The Estonian labour market has performed relatively well over recent years placing the country among the top performers in the European Union (EU) both in terms of employment and activity rates. In 2019, the employment rate among 15-64 year-olds rose to 75.2%, well above the EU average of 68.4% and above its highest value prior to the Global Financial Crisis.

Despite this remarkable performance, the country faces a number of structural challenges, such as a shrinking labour force, substantial regional disparities and low employment rates among vulnerable population groups. About one-quarter of 15-64 year-olds in Estonia were weakly attached to the labour market in 2018, i.e. they were potentially available for work but did not work at all or were working in jobs that were low paid, temporary or intermittent. The economic consequences of the COVID-19 outbreak have further exacerbated some of these challenges, at least temporarily. The unemployment rate rose to 7.8% in the third quarter of 2020, an increase of 3.8 percentage points in comparison with the third quarter of 2019, with larger increases among youth and low-skilled.

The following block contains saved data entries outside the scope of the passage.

(* ===== verification/Prelude.v ===== *)
(** * Verification of the MIT 6.5840 laboratory code base

    The repository (Go, under [src/src]) holds the laboratories of a course on distributed
    systems: a MapReduce, a versioned key/value server with a lock on top of it, a Raft that
    elects leaders, the configurations of a sharded key/value service, and the framework that
    tests them on a simulated network. This library translates them into executable Gallina
    functions, and into step relations where several goroutines or machines interleave, and
    proves what makes each part correct. File names below are relative to [src/src].

    ** Conventions

    - A Go call yields an [outcome]: a result, a run-time panic, or [log.Fatalf].
    - Machine integers are [Z] with the wrap-around written out where it matters ([u64_wrap],
      [u32_wrap], [i64_wrap]); lengths and indices that cannot overflow are [nat]. The counters
      of calls in the tests (Porcupine, PutTest, RandKeys, AppendTest) are plain [Z]: their
      theorems bound the steps by 2^62, so the Go [int] does not wrap.
    - Go maps are [gmap]s. Where the code ranges over a map, the order of the visit is an
      argument, and the theorems hold for every order.
    - What is read from the machine is an argument: clocks, random draws, random names, new
      pointers, what another goroutine did in between.
    - A function that runs under one mutex is one atomic step.
    - Loops are structural or carry fuel, and the theorems show that the fuel is enough:
      [balance_fuel] is 67 iterations, more than the moves that rebalancing 12 shards can take
      ([Rebalance_correct]); [for] loops over the clock or the network are driven by a list of
      events ([Clerk_Put_events], [Worker_loop]).

    ** The parts

    Prelude (this file): outcomes, machine integers, tactics, hint databases, lists and counting.

    Key/value service.
    - Rpc.v: the types of [kvsrv1/rpc/rpc.go].
    - KVServer.v: [kvsrv1/server.go]. State [KVServer], handlers [KVServer_Get], [KVServer_Put];
      the specification is a history of values per key ([spec_handle]), and
      [KVServer_refines_history] is the refinement. Also versions and every branch of Put.
    - KVService.v: the interface, a class with laws, that clients of the service rely on, and
      its implementation by [KVServer].
    - Clerk.v: [kvsrv1/client.go]. [Clerk_Put] over a script of network events; a Put takes
      effect at most once, and what each error says about that, while the counter of its calls,
      a Go [int], does not overflow.
    - KvModel.v: [models1/kv.go], the model given to the linearizability checker, and when it
      accepts what the server does.
    - RandValue.v: random values of [kvtest1/kvtest.go].
    - Lock.v: [kvsrv1/lock/lock.go]. Any number of clients over any [KVService]; mutual
      exclusion, progress without contention, and the lost reply after which nobody ever holds
      the lock again.
    - Porcupine.v: [kvtest1/porcupine.go], the log of operations that is handed to the checker:
      every history that clients record over a [KVService] is linearizable
      in the sense of [KvModel] ([porcupine_accepts]). The search itself is a parameter.
    - KvTest.v: the helpers of [kvtest1/kvtest.go] (a Put that is retried, the tallies of many
      clients). PutTest.v, RandKeys.v and AppendTest.v: its concurrent Put test, of one key
      and of random keys, and its append test over any [KVService]; their checks accept every run
      of a correct service.
    - KvSetup.v: how [kvsrv1], [kvraft1] and [shardkv1] put servers, clerks and tests together,
      with the bodies that their authors left empty; [SpawnClientsAndWait] ends.
    - KvNet.v: the clerk's loops over [ClientEnd_Call], the network of Labrpc and the dispatch
      to [KVServer]: every run is a run of Clerk.v, and once the network is healed it returns.

    Shard configurations.
    - Fnv.v: the hash of keys. ShardCfg.v: [shardkv1/shardcfg/shardcfg.go]. Rebalancing
      terminates and balances, join and leave, the checker of configurations.
    - ShardTest.v: the helpers of [shardkv1/test.go] over the class [ShardCtrler] of shard
      controllers. The controller of the repository is a skeleton ([skeleton_ctrler]), with
      which [join], [leave] and [checkMember] panic; what its comments say of a finished one is
      stated by classes of laws, which are hypotheses and no translation. [setup_ok] holds of
      any controller, [thirteenth_group] asks two answers of it, and with the contract
      [ShardCtrlerLaws] joining groups and leaving them again restores the service.
      CtrlTest.v: its [partitionCtrler], two goroutines as a step relation, in which a change is
      a sequence of actions of the controller ([change_action]). Over the contract
      [RecoveringCtrler] (the next controller finishes a change that was begun) the recovery is
      accepted exactly if the change announced last has been begun, also in the middle of it.
      ConcurTest.v: its [concurCtrler], any number of goroutines with competing controllers, over
      the class of controllers that refuse outdated changes: no statement fails, the original
      groups stay, and all goroutines stop; a contract for one controller is not enough.

    Raft.
    - Raft.v: [raft1/raft.go], one peer. RaftSystem.v: the cluster as a step relation, without
      restarts: one vote per term, what a peer keeps within a term, no panics, a campaign that
      ends with a leader in whatever order its messages are delivered (a [candidate_at] counts
      down the messages that are needed), and the defects that remain (a leader without votes,
      heartbeats that are ignored, votes that are never cleared, no persistence).
      RaftElection.v: one leader per term, for the runs without restarts that count no refusal
      and keep no old votes; and a run of the code as it is that elects a leader of a minority.
    - RaftApi.v: [raftapi/raftapi.go], a class whose laws the peer satisfies.
    - RaftTest.v: the checks of [raft1/test.go] and [raft1/server.go]: what a test that has not
      stopped says about the servers, and what [checkOneLeader] returns. RaftAgree.v: its [one]
      and [wait]. RaftReader.v: the servers that snapshot, restart and are killed.
    - Rsm.v: [kvraft1/rsm]: the class [StateMachine], the replicated state machine as it stands,
      the counter server of its tests and the helpers of the tests.

    MapReduce.
    - Coordinator.v: [mr/coordinator.go] refines an abstract pool of tasks; phases, progress,
      and the bucket numbers, which are right exactly until a reduce task is handed out again.
      Worker.v: [mr/worker.go]. MapReduce.v: [main/mrsequential.go] computes
      the grouping of all pairs by key. MrApps.v: the plugins of [mrapps]; word count and
      indexer are correct. MrTiming.v: [mtiming.go] and [rtiming.go], whose [nparallel] is a
      step relation of processes over one directory; it counts the live ones.
    - MrMain.v: [main/mrcoordinator.go], [main/mrworker.go], the loading of plugins, and the job
      that the processes make up; as the code stands it never makes progress.
    - Strconv.v: numbers and booleans as strings, also for names made from numbers elsewhere.
      Commands.v: the other commands of [main], over packages that the repository does not have;
      the flags of [diskvd] are read as written.

    Test framework.
    - Labrpc.v: [labrpc/labrpc.go], the network, servers and services, and the fate of one call.
    - Labgob.v: [labgob/labgob.go], its checks of types and values; they end, and they find
      every lower-case field once. LabCodec.v: its encoders and decoders over the class [Gob];
      a stream of values is read back as it was written.
    - Persister.v: [tester1/persister.go], slices as references to a heap; it behaves like
      a pair of byte strings.
    - TesterGroup.v: [tester1/group.go] and [tester1/srv.go]; partitions, shutting down.
      TesterConfig.v: [tester1/config.go] and the starting of groups; a new group is a full mesh.
    - Clnts.v: [tester1/clnts.go]; a client is a view of which servers it can reach, which the
      list of allowed servers bounds only as long as [ConnectTo] takes none away.
    - Annotation.v: [tester1/annotation.go]; fault annotations form a timeline. Vis.v: the files
      that [checkPorcupine] and the clean-up of the annotations draw to; a page of operations is
      not overridden.
    - Harness.v: the tests of [raft1] and [kvraft1/rsm], from making to clean-up; the makers of
      clerks, of which that of [shardkv1] leaves a client behind.

    ** How the parts use one another

    Lock, Porcupine, PutTest, RandKeys and AppendTest are proved against the class of KVService and use
    the result of a clerk's Put ([Clerk_Put_err]) as proved in Clerk. KvModel is related to
    KVServer. Worker uses the hash of Fnv, the tasks of Coordinator and the pairs of MapReduce;
    MrApps instantiates the sequential MapReduce. TesterGroup, TesterConfig and Clnts operate on
    the network of Labrpc, and TesterGroup on the persisters. RaftTest, RaftAgree and RaftReader
    use the messages of Raft; Rsm uses Raft and the groups of TesterGroup. ShardTest puts
    together ShardCfg, the groups of TesterConfig, Rsm and KvTest; KvSetup the groups, the
    clients of Clnts, Rsm and Porcupine. KvNet joins Clerk, Labrpc and KVServer; MrMain joins
    Coordinator, Worker and MapReduce; Vis joins Porcupine and Annotation; CtrlTest and
    ConcurTest build on ShardTest and KvSetup; RaftElection restricts the steps of RaftSystem.
    A run of RandKeys is, key by key, a run of PutTest.

    ** What is not modelled

    - Bodies that the repository leaves empty ([kvraft1], [kvraft1/rsm], [shardkv1] except
      [shardcfg], the log of Raft) are translated as they stand, that is empty; no theorem says
      what they are meant to do once written.
    - Input and output: sockets, files other than through a map of names to contents, dynamic
      linking (a plugin is what it exports), most printing, and what the drawing of histories
      and annotations puts on a page. Packages that the commands of [main] call and the
      repository does not have are parameters.
    - The search of the external linearizability checker.
    - The encodings themselves ([encoding/gob], JSON) are parameters, with the round trip as a
      named hypothesis, or a law of the class [Gob], where a theorem needs it.
    - Of [shardkv1/test.go], the timing of [partitionCtrler] and what its first controller does when
      it is connected again, which the repository does not say; the controller itself, whose
      methods are empty.
    - Restarts of Raft peers as steps of the cluster; [raft_restart_votes_twice] says what a
      restart does to one peer.
    - Sleeping: delays are values where a theorem is about them (Labrpc) and absent elsewhere. *)

From stdpp Require Export functions.
From stdpp Require Export prelude gmap strings list relations sorting.
From Stdlib Require Import ZArith Lia.
Lemma csum_bound {A} (f : A → Z) b l : (∀ i, i ∈ l → f i ≤ b) → csum f l ≤ len l * b.
Proof.
  intros Hb. trans (csum (λ _, b) l); [by apply csum_le|]. clear. induction l; simpl; lia.
Qed.

Lemma csum_add {A} (f g : A → Z) l : csum (λ i, f i + g i) l = csum f l + csum g l.
Proof. induction l; simpl; lia. Qed.

Lemma csum_one `{EqDecision A} (x : A) l : csum (λ i, if decide (x = i) then 1 else 0) l = occ x l.
Proof.
  induction l as [|i l IH]; simpl; [done|]. rewrite occ_cons, IH. f_equal.
  repeat case_decide; congruence.
Qed.

Lemma csum_occ `{EqDecision A} (owner l : list A) :
  NoDup l → Forall (λ i, i ∈ l) owner → csum (λ i, occ i owner) l = len owner.
Proof.
  intros Hl. induction 1 as [|x owner Hx _ IH]; [clear Hl; by induction l|].
  assert (E : csum (λ i, occ i (x :: owner)) l =
    csum (λ i, (if decide (x = i) then 1 else 0) + occ i owner) l).
  { clear. induction l as [|i l IH]; simpl; [done|]. by rewrite IH, occ_cons. }
  rewrite E, csum_add, csum_one, IH, NoDup_occ by done. simpl. lia.
Qed.

Lemma csum_ext {A} (f g : A → Z) l : (∀ i, i ∈ l → f i = g i) → csum f l = csum g l.
Proof.
  intros Hl. apply Z.le_antisymm; apply csum_le; intros i Hi; by rewrite (Hl i Hi).
Qed.

Lemma csum_zero {A} (f : A → Z) l : (∀ i, i ∈ l → f i = 0) → csum f l = 0.
Proof. intros Hl. rewrite (csum_ext f (λ _, 0)) by done. clear. by induction l. Qed.

Lemma csum_swap {A B} (f : A → B → Z) l k :
  csum (λ x, csum (f x) k) l = csum (λ y, csum (λ x, f x y) l) k.
Proof.
  induction l as [|x l IH]; simpl; [by rewrite csum_zero|]. by rewrite IH, csum_add.
Qed.

Section puttest.
Context {St : Type} `{KVServiceLaws St}.
Context (enc : EntryV → string) (dec : string → option EntryV).
Context (key : string) (nclnt : nat) (reliable : bool).

Definition one_args (me : nat) (ver : Tversion) : PutArgs :=
  mkPutArgs key (enc (mkEntryV (Z.of_nat me) ver)) ver.

Record PutSys := mkPutSys {
  pt_srv : St;
  pt_clients : nat → PutClient;
  pt_flight : list PutArgs
}.

Definition pt_set (s : PutSys) (i : nat) (c : PutClient) : PutSys :=
  mkPutSys (pt_srv s) (<[i := c]> (pt_clients s)) (pt_flight s).

Definition pt_read (s : PutSys) : outcome (Tversion * EntryV) :=
  GetJson dec (svc_get (pt_srv s) (mkGetArgs key) zero_GetReply).

Inductive pt_step : PutSys → PutSys → Prop :=
  | pt_start s i :
      (i < nclnt)%nat → pc_pc (pt_clients s i) = PtTop →
      pt_step s (pt_set s i (put_at (pt_clients s i) (PtPut (pc_verm (pt_clients s i)) 0)))
  | pt_done s i :
      (i < nclnt)%nat → pc_pc (pt_clients s i) = PtTop →
      pt_step s (pt_set s i (put_at (pt_clients s i) PtDone))
  | pt_lost s i ver n :
      reliable = false → (i < nclnt)%nat → pc_pc (pt_clients s i) = PtPut ver n →
      pt_step s (mkPutSys (pt_srv s) (<[i := put_at (pt_clients s i) (PtPut ver (n + 1))]> (pt_clients s))
                   (one_args i ver :: pt_flight s))
  | pt_late s a srv reply :
      a ∈ pt_flight s → svc_put (pt_srv s) a zero_PutReply = Ret (srv, reply) →
      pt_step s (mkPutSys srv (pt_clients s) (pt_flight s))
  | pt_reply s i ver n srv reply :
      (i < nclnt)%nat → pc_pc (pt_clients s i) = PtPut ver n →
      svc_put (pt_srv s) (one_args i ver) zero_PutReply = Ret (srv, reply) →
      let pc := OnePut_after_Put ver (Clerk_Put_err (PutReply_Err reply) (n + 1)) in
      pt_step s (mkPutSys srv (<[i := put_at (pt_clients s i) pc]> (pt_clients s)) (pt_flight s))
  | pt_get s i ver err :
      (i < nclnt)%nat → pc_pc (pt_clients s i) = PtGet ver err →
      pt_step s (pt_set s i (OnePut_after_Get (Z.of_nat i) (pt_clients s i) ver err (pt_read s)))
  | pt_other s a srv reply :
      PutArgs_Key a ≠ key → svc_put (pt_srv s) a zero_PutReply = Ret (srv, reply) →
      pt_step s (mkPutSys srv (pt_clients s) (pt_flight s)).

(** The key is missing and every client is at the top of its loop with version 0. *)
Definition pt_init (s : PutSys) : Prop :=
  svc_entry (pt_srv s) key = None ∧ (∀ i, pt_clients s i = mkPutClient PtTop 0 0 0) ∧
  pt_flight s = [].

Definition pt_results (s : PutSys) : list ClntRes :=
  (λ i, put_result (pt_clients s i)) <$> seq 0 nclnt.

(** ** The invariant *)

(** The entry of the key after Puts of the clients [owner], the last one last. *)
Definition entry_of (owner : list nat) : option Entry :=
  i ← last owner;
  Some (mkEntry (enc (mkEntryV (Z.of_nat i) (len owner - 1))) (len owner)).

(** What client [i] knows; its counters bound the number of its Puts in [owner]. *)
Definition pc_inv (i : nat) (c : PutClient) (owner : list nat) : Prop :=
  match pc_pc c with
  | PtTop | PtDone => pc_nok c ≤ occ i owner ≤ pc_nok c + pc_nmay c
  | PtPut ver n =>
      0 ≤ n ∧ 0 ≤ ver ≤ len owner ∧ pc_nok c ≤ occ i owner ≤ pc_nok c + pc_nmay c + 1 ∧
      (occ i owner = pc_nok c + pc_nmay c + 1 → ver < len owner ∧ 1 ≤ n) ∧
      (reliable = true → n = 0)
  | PtGet ver err =>
      0 ≤ ver < len owner ∧
      (err = OK ∧ pc_nok c + 1 ≤ occ i owner ≤ pc_nok c + pc_nmay c + 1 ∧
         (len owner = ver + 1 → last owner = Some i) ∨
       err = ErrVersion ∧ pc_nok c ≤ occ i owner ≤ pc_nok c + pc_nmay c ∨
       err = ErrMaybe ∧ reliable = false ∧ pc_nok c ≤ occ i owner ≤ pc_nok c + pc_nmay c + 1)
  | PtFatal _ => False
  end.
(** What [analyze] finds in a configuration with a group. *)
Lemma analyze_spec c mg mn lg ln :
  len12 c → Groups c ≠ ∅ → analyze c = (mg, mn, lg, ln) →
  is_Some (Groups c !! mg) ∧ mn = occ mg (Shards c) ∧
  is_Some (Groups c !! lg) ∧ ln = occ lg (Shards c) ∧
  ∀ g, is_Some (Groups c !! g) → ln ≤ occ g (Shards c) ≤ mn.
Proof.
  intros Hl Hne Ha. unfold analyze in Ha. apply analyze_fold in Ha as ((_&H2&H3)&(_&H5&H6)).
  setoid_rewrite elem_of_sorted_gids in H2. setoid_rewrite elem_of_sorted_gids in H5.
  rewrite elem_of_sorted_gids in H3, H6.
  setoid_rewrite shard_counts_spec in H2. setoid_rewrite shard_counts_spec in H5.
  rewrite shard_counts_spec in H3, H6.
  apply map_choose in Hne as (g & v & Hg). unfold len12 in Hl.
  pose proof (H2 g (mk_is_Some _ _ Hg)). pose proof (H5 g (mk_is_Some _ _ Hg)).
  pose proof (occ_bounds g (Shards c)). rewrite Hl in *.
  destruct H3 as [[??]|[??]], H6 as [[??]|[??]]; try lia. split_and!; auto.
Qed.

Lemma least_spec c :
  len12 c → Groups c ≠ ∅ →
  is_Some (Groups c !! least c) ∧
  ∀ g, is_Some (Groups c !! g) → occ (least c) (Shards c) ≤ occ g (Shards c).
Proof.
  intros Hl Hne. unfold least. destruct (analyze c) as [[[mg mn] lg] ln] eqn:Ha.
  apply analyze_spec in Ha as (_&_&H3&->&H5); [|done..]. naive_solver.
Qed.

(** ** Rebalancing *)

Definition assigned (c : ShardConfig) : Prop :=
  ∀ g, g ∈ Shards c → is_Some (Groups c !! g).
(** The voters of a leader: more than half of the cluster, the leader itself not counted. *)
Lemma leader_quorum k s c :
  net_inv n k s → el_inv s → (0 < n)%nat → (GetState (rn_node s c)).2 = true →
  ∃ Q : gset nat, (∀ v, v ∈ Q → (v < n)%nat ∧ (v, rf_currTerm (rn_node s c), Z.of_nat c) ∈ rn_votes s) ∧
    (n < 2 * size Q)%nat.
Proof.
  intros Hn Hi Hpos Hl%bool_decide_eq_true. pose proof (ni_leader _ _ _ _ (ri_node _ _ _ Hn c) Hl) as Hmaj.
  pose proof (Z.div_pos (Z.of_nat n) 2) as Hd.
  destruct (ei_voted _ Hi c) as (T & H1 & _ & _ & H4); [lia|]. rewrite (H4 Hl) in *.
  set (l := filter (is_vote c (rf_currTerm (rn_node s c))) (rn_votes s)).
  assert (Hin : ∀ x, x ∈ l → x = (x.1.1, rf_currTerm (rn_node s c), Z.of_nat c) ∧ x ∈ rn_votes s ∧ x.1.1 ≠ c).
  { intros [[v T'] c'] [(H & H' & H'') Hx]%list_elem_of_filter. simpl in *. by subst. }
  exists (list_to_set l.*1.*1). split.
  - intros v (y & -> & (x & -> & Hx)%list_elem_of_fmap)%elem_of_list_to_set%list_elem_of_fmap.
    destruct (Hin x Hx) as (E & Hxv & Hne). rewrite E in Hxv. split; [by eapply ei_voters|done].
  - rewrite size_list_to_set.
    + rewrite !length_fmap. change (length l) with (votes_for c (rf_currTerm (rn_node s c)) (rn_votes s)).
      assert (Z.of_nat n < 2 * (Z.of_nat n / 2 + 1)); [|lia].
      pose proof (Z.mod_pos_bound (Z.of_nat n) 2 ltac:(lia)). pose proof (Z.div_mod (Z.of_nat n) 2). lia.
    + rewrite <- list_fmap_compose. apply NoDup_fmap_2_strong; [|by apply NoDup_filter, Hi].
      intros x y Hx Hy E. destruct (Hin x Hx) as [-> _], (Hin y Hy) as [-> _]. simpl in *. by rewrite E.
Qed.
Lemma length_tasks c :
  coord_inv c → length (c_tasks c) = (length files + Z.to_nat nReduce)%nat.
Proof.
  intros Hi. rewrite <-(length_fmap strip), (ci_tasks _ Hi), length_fmap. simpl.
  by rewrite length_app, length_imap, length_fmap, length_seq.
Qed.

(** *** Bucket numbers *)

(** The reduce task that a reply hands out, with its bucket number. *)
Definition reduce_handout (rep : CallReply) : option (Z * Z) :=
  match rep with
  | RepGetTask r =>
      if bool_decide (t_TaskType (gtr_TaskInfo r) = ReduceTask)
      then Some (t_TaskId (gtr_TaskInfo r), gtr_BucketNum r) else None
  | RepReportTask _ => None
  end.

Definition handouts (reps : list CallReply) : list (Z * Z) := omap reduce_handout reps.

#[local] Arguments handouts : simpl never.

Abbreviation nf := (Z.of_nat (length files)).

(** A worker reports a reduce task only when it was handed out, to it or another. *)
Definition honest (hs : list (Z * Z)) (call : Call) : Prop :=
  match call with
  | CallReportTask args => rta_TaskId args < nf ∨ rta_TaskId args ∈ hs.*1
  | CallGetTask _ _ => True
  end.

Fixpoint reports_honest (hs : list (Z * Z)) (calls : list Call) (reps : list CallReply) : Prop :=
  match calls, reps with
  | call :: calls, rep :: reps =>
      honest hs call ∧ reports_honest (hs ++ option_list (reduce_handout rep)) calls reps
  | _, _ => True
  end.

(** Not idle: handed out, or reported. *)
Definition busy (c : Coordinator) (k : nat) : Prop :=
  ∃ t, c_tasks c !! k = Some t ∧ t_Status t ≠ Idle.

In this context, ensuring a well-functioning and effective system of active labour market policies (ALMPs) will play an important role in paving the way for sustained and successful labour market outcomes in the recovery from the COVID crisis and beyond. This review focuses on the institutional and regulatory set-up of ALMP provision in Estonia, the outreach strategies and the support provided to people weakly attached to the labour market. Its objective is to provide an assessment of the system of ALMP provision, identify challenges and make recommendations. It draws on consultations with the relevant stakeholders, an analysis of the institutional and regulatory setup of ALMP provision and a number of relevant examples and good practices from other countries. A substantial part of the review is based on the analysis of rich linked administrative data. This unique data set that was compiled specifically for this review comprises extensive individual-level information on employment, income, health, socio-economic background, contact with the public employment service and access to ALMPs for Estonia’s entire population. It provides important insights on people’s attachment to the labour market and common labour market obstacles they face. Most importantly, it can be used to match the employment barriers individuals face with the ALMPs provided to them.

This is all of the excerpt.